Ces questions ne nous semblent pas scholastiques dans la mesure où, de leurs réponses dépend aussi (la critique n'est pas extérieure à son objet ni aux luttes) la perspective générale de la lutte. Il n'est en effet pas identique d'affronter une forme de domination qui a suffisamment trouvé de cohérence interne pour tracer son chemin avec logique et donc avec force, mais une logique que la critique peut anticiper ; ou bien de se trouver dans une situation de domination diffuse dont on peine alors à distinguer le fil directeur, qui manque de force, mais laisse se développer toutes les fausses oppositions.

 

 

Notes

1 – Cf. Guigou J. « Lorsque l'Algérie lourde se formait » dans, Benguerna M (dir.), Une mémoire technologique pour demain. Témoignages sur des expériences de formation dans la sidérurgie algérienne, Alger, éditions El-Hikma, 1992, p. 65-71.

2 – Introduction à La société bureaucratique, uge, coll. « 10/18 », 1973. Pour lui, la prolétarisation des anciennes classes moyennes n'a pas donné lieu à une base prolétaire plus large (ce que prévoyait la théorie du prolétariat), mais à une réorganisation bureaucratique pyramidale.

3 – Les Carrefours du labyrinthe, vol 3. Le monde morcelé, Le Seuil, 1990.

4 – Les carrefours…, vol 4. La montée de l'insignifiance, Le Seuil, 1996.

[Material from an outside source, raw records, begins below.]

Definition handleQRScan (employee : option AuthContext.Employee)
    (scannedData : JSString) (st : State) : ScanResult :=
  if match employee with
     | Some e => strict_ne (trim scannedData) (AuthContext.employee_id e)
     | None => false
     end then
    {| scan_state := setShowScanner false st;
       scan_toast :=
         {| Screen.title := "Invalid QR Code";
            Screen.description :=
              [Screen.Literal "This QR code doesn't match your Employee ID. Please scan your own QR code."];
            Screen.variant := Some "destructive";
            Screen.duration := Some 5000%Z |};
       scan_scheduled := false |}
  else
    {| scan_state :=
         setShowScanner false (setQrScanned true (setEmployeeId scannedData st));
       scan_toast :=
         {| Screen.title := "QR Code Scanned Successfully";
            Screen.description :=
              [Screen.Literal "Employee ID: "; Screen.Interpolated scannedData;
               Screen.Literal " - Ready to mark attendance"];
            Screen.variant := None; Screen.duration := Some 3000%Z |};
       scan_scheduled := true |}.

(** ** The success callback of [getCurrentPosition], with the distance
    the engine computed

    As [Attendance.onPosition], with [computed] standing for the double
    that [calculateDistance] returned inside [isWithinOfficeRange]. *)
Definition onPositionComputed (employee : option AuthContext.Employee)
    (coords : Office.Coordinates) (computed : R) (st : State) : State :=
  let userLocation :=
    {| Office.lat := Office.lat coords; Office.lng := Office.lng coords |} in
  let st := setLocation (Some userLocation) st in
  if in_office employee && Office.enforceLocationCheck Office.OFFICE_CONFIG then
    let rangeCheck := OfficeComputed.rangeCheck_of computed in
    setLocationCheck (Some rangeCheck) st
  else
    setLocationCheck
      (Some {| Office.isWithinRange := true; Office.distance := 0 |}) st.

(** ** The [disabled] attribute of the manual "Check In / Check Out" button *)

Definition manualButtonDisabled (employee : option AuthContext.Employee)
    (st : State) : bool :=
  loading st
  || not_str (trim (manualEmployeeId st))
  || match location st with None => true | Some _ => false end
  || checkingAttendance st
  || match todayAttendance st with
     | Some today => negb (not_nullable (check_out_time today))
     | None => false
     end
  || (in_office employee
      && Office.enforceLocationCheck Office.OFFICE_CONFIG
      && match locationCheck st with
         | Some check => negb (Office.isWithinRange check)
         | None => false
         end).

End MarkAttendance.

(* ===================================================================== *)
(** * src/components/admin/AdminAttendance.tsx, component AdminAttendance *)
(* ===================================================================== *)

Module AdminAttendance.
Import JS JSLib.
Local Open Scope string_scope.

5 – Cf. J. Guigou, « L'institution résorbée », Temps critiques no 12 (2001) et site de la revue.

6 – Notamment dans son ouvrage, La reproduction sociale (Anthropos, 1973).

7 – Temps critiques, décembre 2005.

8 – Le mouvement néo-conservateur américain représente une tentative collective et assez globale de renouer avec cette dimension stratégique… et de s'en donner les moyens.